SRE-cheat-sheet

A cheatsheet for SREs (mostly influenced by Google SREs). It is meant as a landing page to quickly look up a certain keyword. If you want to go more into the details, I suggest you read the Google SRE book. It is for free: https://landing.google.com/sre/book/

Dictionary

Site Reliability Engineering

"Fundamentally, it’s what happens when you ask a software engineer to design an operations function" -- Ben Treynor, VP of Engineering @ Google.¹

Uptime

Availability %	Downtime per year	Downtime per month	Downtime per Week
90%	36.5 days	72 hours	16.8 hours
95%	18.25 days	36 hours	8.4 hours
98%	7.30 days	14.4 hours	3.36 hours
99%	3.65 days	7.20 hours	1.68 hours
99.5%	1.83 days	3.60 hours	50.4 minutes
99.8%	17.52 hours	86.23 minutes	20.16 minutes
99.9%	8.76 hours	43.2 minutes	10.1 minutes
99.95%	4.38 hours	21.56 minutes	5.04 minutes
99.99%	52.6 minutes	4.32 minutes	1.01 minutes
99.999%	5.26 minutes	25.9 seconds	6.05 seconds
99.9999%	31.5 seconds	2.59 seconds	0.605 seconds

Downtime per month is calculated at 30 days.²

Error Budget

Error budget is generall the budget you can spend on pushing features.
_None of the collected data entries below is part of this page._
(** * jam-conformance-dashboard: the aggregation script [index.ts]

    A shallow embedding of the script that folds per-branch fuzz summaries
    into a result table, renders it as Markdown and splices it into the
    README between two marker comments.

    The repository holds two versions of the script: [src/index.ts] (the
    "full" variant: identifiers may contain underscores, a designated team is
    listed first, one table row per trace, trace links) and
    [src/unnamed/part_000] (the "simplified" variant: digits only, plain
    sort, one table row per team).  Both are embedded; a [Variant] selects
    between them where they differ.

    Strings are JavaScript strings, that is sequences of UTF-16 code units,
    because the default [Array.prototype.sort] order, [indexOf],
    [substring] and the regular expression are all defined on them.

    The embedding starts from what the script reads (the listing of the
    branches, their summary files, the README) and ends with what it writes:
    the merged report and the README.  The calls to git and the progress
    lines of the console are left out: no property below depends on them. *)

From Stdlib Require Import String Ascii DecimalString.
From stdpp Require Import base numbers list sorting.

Local Open Scope N_scope.

(** ** JavaScript strings *)

Abbreviation jsstring := (list N).

(** An ASCII literal as a JavaScript string. *)
Definition js (s : string) : jsstring :=
  map N_of_ascii (list_ascii_of_string s).

(** [arr.join(sep)] *)
Fixpoint join (sep : jsstring) (l : list jsstring) : jsstring :=
  match l with
  | [] => []
  | [x] => x
  | x :: l' => x ++ sep ++ join sep l'
  end.

(** [`${n}`] for a non-negative integer counter. *)
Definition numToString (n : nat) : jsstring :=
  js (NilZero.string_of_uint (Nat.to_uint n)).

(** [s.startsWith(p)] *)
Fixpoint startsWith (s p : jsstring) : bool :=
  match p, s with
  | [], _ => true
  | _ :: _, [] => false
  | c :: p', d :: s' => (c =? d) && startsWith s' p'
  end.

(** [s.endsWith(p)] *)
Definition endsWith (s p : jsstring) : bool :=
  startsWith (reverse s) (reverse p).

(** The position of the first occurrence of [p] in [s], counted from [i]. *)
Fixpoint indexFrom (i : Z) (s p : jsstring) : Z :=
  if startsWith s p then i
  else match s with
       | [] => (-1)%Z
       | _ :: s' => indexFrom (i + 1)%Z s' p
       end.

(** [s.indexOf(p)]: the first occurrence, or [-1]. *)
Definition indexOf (s p : jsstring) : Z := indexFrom 0%Z s p.

(** [s.substring(a, b)] for [0 <= a <= b] and [s.substring(a)] for [0 <= a],
    as at their call sites; an index past the end is clamped to the
    length, as JavaScript does. *)
Definition substring2 (s : jsstring) (a b : Z) : jsstring :=
  take (Z.to_nat b - Z.to_nat a)%nat (drop (Z.to_nat a) s).
Definition substring1 (s : jsstring) (a : Z) : jsstring :=
  drop (Z.to_nat a) s.

(** [s.replace(p, "")] with a string pattern: the first occurrence only. *)
Definition removeFirst (s p : jsstring) : jsstring :=
  let i := indexOf s p in
  if (i <? 0)%Z then s
  else take (Z.to_nat i) s ++ drop (Z.to_nat i + length p)%nat s.

(** [content.split("\n")] *)
Fixpoint splitLines (s : jsstring) : list jsstring :=
  match s with
  | [] => [[]]
  | c :: s' =>
      if c =? 10 then [] :: splitLines s'
      else match splitLines s' with
           | l :: ls => (c :: l) :: ls
           | [] => [[c]]
           end
  end.

(** The comparison of the default [sort()]: strings are ordered by their
    code units, a proper prefix before the longer string.  The result is
    negative, zero or positive as a comparator's is. *)
Fixpoint defaultCompare (a b : jsstring) : Z :=
  match a, b with
  | [], [] => 0%Z
  | [], _ :: _ => (-1)%Z
  | _ :: _, [] => 1%Z
  | c :: a', d :: b' =>
      if c <? d then (-1)%Z
      else if d <? c then 1%Z
      else defaultCompare a' b'
  end.

(** ** [Array.prototype.sort]

    ECMAScript leaves the algorithm open but requires the sort to be stable
    and, for a consistent comparator, to deliver the elements in comparator
    order; a stable insertion sort is the reference behaviour.  An element
    [x] stays in front of [y] when [cmp x y <= 0]. *)
Section Sort.
Context {A : Type} (cmp : A → A → Z).

Fixpoint sortInsert (x : A) (l : list A) : list A :=
  match l with
  | [] => [x]
  | y :: l' =>
      if (cmp x y <=? 0)%Z then x :: y :: l' else y :: sortInsert x l'
  end.

Fixpoint sortBy (l : list A) : list A :=
  match l with
  | [] => []
  | x :: l' => sortInsert x (sortBy l')
  end.

(** The order a comparator stands for. *)
Definition inOrder (x y : A) : Prop := (cmp x y <= 0)%Z.
End Sort.

(** A comparator is a total order on a list of names when, among these
    names, it compares any two, is transitive, and gives [0] (or both signs)
    for no two different ones. *)
Definition TotalOrderOn {A : Type} (cmp : A → A → Z) (names : list A) : Prop :=
  (∀ a b, a ∈ names → b ∈ names → inOrder cmp a b ∨ inOrder cmp b a)
  ∧ (∀ a b c, a ∈ names → b ∈ names → c ∈ names →
       inOrder cmp a b → inOrder cmp b c → inOrder cmp a c)
  ∧ (∀ a b, a ∈ names → b ∈ names →
       inOrder cmp a b → inOrder cmp b a → a = b).
(** * Classifying TESS flares with CNNs: the notebook's own logic

    A shallow embedding of the code cells of
    [Classifying_TESS_flares_with_CNNs.ipynb] that carry logic of their own:
    the NaN filter [remove_nans] and its application to the three dataset
    splits, the sample plot, the layer graph of the model [cnn] with the
    shapes Keras infers for it, and [plot_confusion_matrix].

    Floating-point values are IEEE-754 values of [SpecFloat.spec_float];
    arithmetic on them is the executable specification of the Standard
    Library ([SFadd], [SFdiv], [SFcompare]), at binary64 for numpy's
    ['float'] and at binary32 for Keras predictions; the threshold on the
    predictions compares values, whatever format they are written in.  numpy arrays are a
    shape and a row-major buffer.  Python exceptions are an explicit result
    type. *)

From Stdlib Require Import List Arith ZArith Lia Bool SpecFloat.
From Stdlib Require Import Sorting.Sorted.
From Stdlib Require String.
From Stdlib Require QArith Qpower.
Import ListNotations.
Import String.StringSyntax.
Delimit Scope string_scope with string.

Set Implicit Arguments.

(** ** Python exceptions *)

Module Py.

Inductive exn : Set := IndexError | ValueError | TypeError.

Inductive result (A : Type) : Type :=
| Ok (a : A)
| Raise (e : exn).

Arguments Ok {A} a.
Arguments Raise {A} e.

Definition bind {A B : Type} (m : result A) (k : A -> result B) : result B :=
  match m with
  | Ok a => k a
  | Raise e => Raise e
  end.

(** [for x in xs: s = body x s], stopping at the first exception. *)
Fixpoint for_each {A S : Type} (xs : list A) (body : A -> S -> result S)
  (s : S) : result S :=
  match xs with
  | [] => Ok s
  | x :: xs' => bind (body x s) (for_each xs' body)
  end.

(** [range(n)] *)
Definition range (n : nat) : list nat := seq 0 n.

End Py.

Import Py.

Declare Scope py_scope.
Notation "x <- m ;; k" := (bind m (fun x => k))
  (at level 61, m at next level, right associativity) : py_scope.
Local Open Scope py_scope.

(** ** numpy arrays *)

Module Np.

Record ndarray (A : Type) : Type := mk_ndarray {
  shape : list nat;
  data : list A
}.

Arguments mk_ndarray {A} shape data.

(** Number of elements of an array of the given shape. *)
Definition size_of (sh : list nat) : nat := fold_right Nat.mul 1 sh.

(** The buffer holds exactly the elements the shape announces. *)
Definition wf {A : Type} (a : ndarray A) : Prop :=
  length (data a) = size_of (shape a).

Definition wfb {A : Type} (a : ndarray A) : bool :=
  length (data a) =? size_of (shape a).
(** * auto-annoy: authorization and state-consistency core of [main.py]

    A shallow embedding of the per-guild configuration store of the bot:
    persistence with bounded retry, the guild-state accessor with its
    owner self-healing, the admin/target membership queries, the
    self-demotion confirmation window and the command handlers.

    The Python module keeps two process-wide dictionaries ([state] and
    [pending_confirmations]) and talks to the file system, the clock and
    the chat platform.  The embedding threads a [World] through a small
    state-and-exception monad; the file system and the clock are oracles
    of the environment, and everything the code sends out is appended to
    a trace. *)

From Stdlib Require Import QArith Ascii.
From stdpp Require Import gmap strings list fin_maps pretty.

Local Open Scope string_scope.
Local Open Scope list_scope.
Local Open Scope Z_scope.

(** ** Data model *)

(** One guild's record: [{"adminIDs": [...], "targetIDs": [...], "message": "..."}]. *)
Record GuildState := mkGuildState {
  adminIDs : list Z;
  targetIDs : list Z;
  message : string
}.

(** The global [state] dictionary, keyed by [str(guild_id)]. *)
Abbreviation State := (gmap string GuildState).

(** Python exceptions met in the module, by the class an [except] clause
    tests.  [IOError] and [JSONDecodeError] are subclasses of [Exception];
    [OtherException] stands for every other subclass. *)
Inductive ExcClass := IOError | JSONDecodeError | OtherException.

Record Exc := mkExc { exc_class : ExcClass; exc_msg : string }.

Inductive Result (A : Type) :=
| Ok (a : A)
| Raise (e : Exc).
Arguments Ok {A} a.
Arguments Raise {A} e.

(** [discord.User]: the id and the platform's bot flag. *)
Record User := mkUser { user_id : Z; bot : bool }.

(** [discord.Interaction]: [guild_id], [user] and [guild.owner_id]. *)
Record Interaction := mkInteraction {
  guild_id : Z;
  user : User;
  guild_owner_id : Z
}.

(** [message.guild], when the message was sent in a guild. *)
Record Guild := mkGuild { id : Z; owner_id : Z }.

Record Message := mkMessage {
  author : User;
  guild : option Guild
}.

(** The [action] choice of [/admin] and [/target]. *)
Inductive Action := Add | Remove.

(** The texts handed to [interaction.response.send_message], one
    constructor per literal of the source. *)
Inductive Response :=
| NoPermission            (* "You do not have permission to use this command." *)
| CannotAddBotAdmin       (* "Cannot add bots to the admin list." *)
| AlreadyAdmin (u : Z)    (* "User {mention} is already an admin." *)
| AddedAdmin (u : Z)      (* "Successfully added {mention} as an admin." *)
| SaveFailed              (* "Failed to save configuration. Please try again." *)
| CannotRemoveOwner       (* "Cannot remove the server owner from admin list." *)
| NotAdmin (u : Z)        (* "User {mention} is not an admin." *)
| SelfDemoted             (* "You have been removed from the admin list." *)
| ConfirmPrompt           (* "Are you sure you want to remove yourself as admin? ..." *)
| RemovedAdmin (u : Z)    (* "Successfully removed {mention} from admin list." *)
| CannotAddBotTarget      (* "Cannot add bots to the target list." *)
| AlreadyTarget (u : Z)   (* "User {mention} is already in the target list." *)
| AddedTarget (u : Z)     (* "Successfully added {mention} to the target list." *)
| NotTarget (u : Z)       (* "User {mention} is not in the target list." *)
| RemovedTarget (u : Z)   (* "Successfully removed {mention} from the target list." *)
| MessageSet (text : string)  (* "Successfully set the message to: {text}" *)
| Info (targets : list Z) (admins : gset Z) (msg : string).

(** What the process does to the outside, in order. *)
Inductive Event :=
| EvWrite (doc : State) (outcome : option Exc)
    (* one [open(STATE_FILE, 'w')] + [json.dump]: [None] when it went through *)
| EvSleep (d : Q)              (* [time.sleep(d)] *)
| EvSend (r : Response)        (* [interaction.response.send_message] *)
| EvReply (text : string).     (* [message.reply] *)

(** The environment: what the [n]-th reading of the clock returns, how the
    [n]-th attempt to write the state file ends, and [client.user]. *)
Record Env := mkEnv {
  clock : nat -> Q;
  write_fault : nat -> option Exc;
  client_user : Z
}.

Record World := mkWorld {
  state : State;
  pending_confirmations : gmap string Q;
  clock_reads : nat;
  write_attempts : nat;
  trace : list Event
}.

(** ** The monad of handlers *)

Definition M (A : Type) : Type := World -> Result A * World.

Definition ret {A} (a : A) : M A := fun w => (Ok a, w).

Definition bind {A B} (c : M A) (k : A -> M B) : M B :=
  fun w => match c w with
           | (Ok a, w') => k a w'
           | (Raise e, w') => (Raise e, w')
           end.

Definition raise {A} (e : Exc) : M A := fun w => (Raise e, w).

(** [try: c except cls as e: h e]; [catches] tells which classes the
    clause takes. *)
Definition try_except {A} (c : M A) (catches : ExcClass -> bool) (h : Exc -> M A) : M A :=
  fun w => match c w with
           | (Ok a, w') => (Ok a, w')
           | (Raise e, w') => if catches (exc_class e) then h e w' else (Raise e, w')
           end.

Notation "x <- c1 ;; c2" := (bind c1 (fun x => c2))
  (at level 100, c1 at next level, right associativity).
Notation "c1 ;; c2" := (bind c1 (fun _ => c2))
  (at level 100, right associativity).

Definition except_IOError (c : ExcClass) : bool :=
  match c with IOError => true | _ => false end.

Definition get_state : M State := fun w => (Ok (state w), w).

Definition set_state (st : State) : M unit := fun w =>
  (Ok tt, mkWorld st (pending_confirmations w) (clock_reads w) (write_attempts w) (trace w)).

Definition get_pending : M (gmap string Q) := fun w => (Ok (pending_confirmations w), w).

Definition set_pending (pc : gmap string Q) : M unit := fun w =>
  (Ok tt, mkWorld (state w) pc (clock_reads w) (write_attempts w) (trace w)).

Definition emit (ev : Event) : M unit := fun w =>
  (Ok tt, mkWorld (state w) (pending_confirmations w) (clock_reads w) (write_attempts w)
            (trace w ++ [ev])).

Section Program.

Variable env : Env.

(** [datetime.now().timestamp()] *)
Definition now : M Q := fun w =>
  (Ok (clock env (clock_reads w)),
   mkWorld (state w) (pending_confirmations w) (S (clock_reads w)) (write_attempts w) (trace w)).

(** The body of the [try] in [save_state]: open the file for writing and
    dump the document.  The result is the exception it ended with, if any. *)
Definition write_file (doc : State) : M (option Exc) := fun w =>
  let outcome := write_fault env (write_attempts w) in
  (Ok outcome,
   mkWorld (state w) (pending_confirmations w) (clock_reads w) (S (write_attempts w))
     (trace w ++ [EvWrite doc outcome])).

Definition sleep (d : Q) : M unit := emit (EvSleep d).

Definition send_message (r : Response) : M unit := emit (EvSend r).

(** ** Persistence *)

Definition MAX_SAVE_RETRIES : nat := 3.
Definition RETRY_DELAY : Q := 1 # 2.

(** [str(last_error)] *)
Definition str_error (last_error : option Exc) : string :=
  match last_error with
  | None => "None"
  | Some e => exc_msg e
  end.

(** The [for attempt in range(MAX_SAVE_RETRIES)] loop of [save_state],
    over the attempts still to make, and the [raise] after it. *)
Fixpoint save_loop (doc : State) (attempts : list nat) (last_error : option Exc) : M unit :=
  match attempts with
  | [] =>
      raise (mkExc IOError
               ("Failed to save state after " +:+ pretty MAX_SAVE_RETRIES +:+ " attempts: "
                +:+ str_error last_error))
  | attempt :: rest =>
      r <- write_file doc ;;
      match r with
      | None => ret tt
      | Some e =>
          match exc_class e with
          | IOError =>
              (if (attempt <? MAX_SAVE_RETRIES - 1)%nat then sleep RETRY_DELAY else ret tt) ;;
              save_loop doc rest (Some e)
          | _ =>
              (if (attempt <? MAX_SAVE_RETRIES - 1)%nat then sleep RETRY_DELAY else ret tt) ;;
              save_loop doc rest (Some e)
          end
      end
  end.

Definition save_state (doc : State) : M unit :=
  save_loop doc (seq 0 MAX_SAVE_RETRIES) None.

(** What [load_state] meets: whether the file exists, what opening it
    gives, and what [json.load] gives. *)
Record StateFile := mkStateFile {
  file_exists : bool;
  open_read : option Exc;          (* the exception [open] raises, if any *)
  json_load : Result State         (* the document, or the exception of the parse *)
}.

(** The [try] block of [load_state]. *)
Definition load_state_body (f : StateFile) : Result State :=
  if file_exists f then
    match open_read f with
    | Some e => Raise e
    | None =>
        match json_load f with
        | Ok data => Ok data
        | Raise e => Raise e
        end
    end
  else Ok ∅.

Definition load_state (f : StateFile) : Result State :=
  match load_state_body f with
  | Ok data => Ok data
  | Raise e =>
      match exc_class e with
      | JSONDecodeError => Ok ∅
      | IOError => Ok ∅
      | OtherException => Ok ∅
      end
  end.

(** ** Guild-state accessor *)

(** [x in l] on a list of ints. *)
Definition py_in (x : Z) (l : list Z) : bool := existsb (Z.eqb x) l.

(** [l.remove(x)]: drops the first occurrence; [None] is [ValueError]. *)
Fixpoint py_remove (x : Z) (l : list Z) : option (list Z) :=
  match l with
  | [] => None
  | y :: l' => if y =? x then Some l' else cons y <$> py_remove x l'
  end.

(** A reference to a guild's dictionary inside [state]: the record is
    created once under its key and mutated in place ever after, so the
    key stands for the object. *)
Abbreviation GuildRef := string.

(** Reading through the reference; a missing key is Python's [KeyError]. *)
Definition deref (r : GuildRef) : M GuildState := fun w =>
  match state w !! r with
  | Some gs => (Ok gs, w)
  | None => (Raise (mkExc OtherException "KeyError"), w)
  end.

(** In-place mutation of the record behind the reference. *)
Definition mutate (r : GuildRef) (f : GuildState -> GuildState) : M unit :=
  gs <- deref r ;;
  st <- get_state ;;
  set_state (<[r := f gs]> st).

Definition set_adminIDs (l : list Z) (gs : GuildState) : GuildState :=
  mkGuildState l (targetIDs gs) (message gs).
Definition set_targetIDs (l : list Z) (gs : GuildState) : GuildState :=
  mkGuildState (adminIDs gs) l (message gs).
Definition set_message (s : string) (gs : GuildState) : GuildState :=
  mkGuildState (adminIDs gs) (targetIDs gs) s.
Let's say you have an uptime of 90% for your application or service. This means that you can have a downtime of 36.5 days per year, this is a downtime of 72 hours per month. You can either spend this downtime on fixing errors or you build your system reliable and spend it on pushing new features. It's fully up to you. You should just make sure that you freeze new features until your error budget has recovered. This has several advantages:

Your Software Engineers will try to build your application as much as stable. Because if your application is unstable they will need their error budget for fixing these errors instead of pushing new features.
If you have a stable application you are free to push new features as much as your error budget allows you to.
Your uptime will be consistent to your SLA. Nobody wants to get sued, trust me.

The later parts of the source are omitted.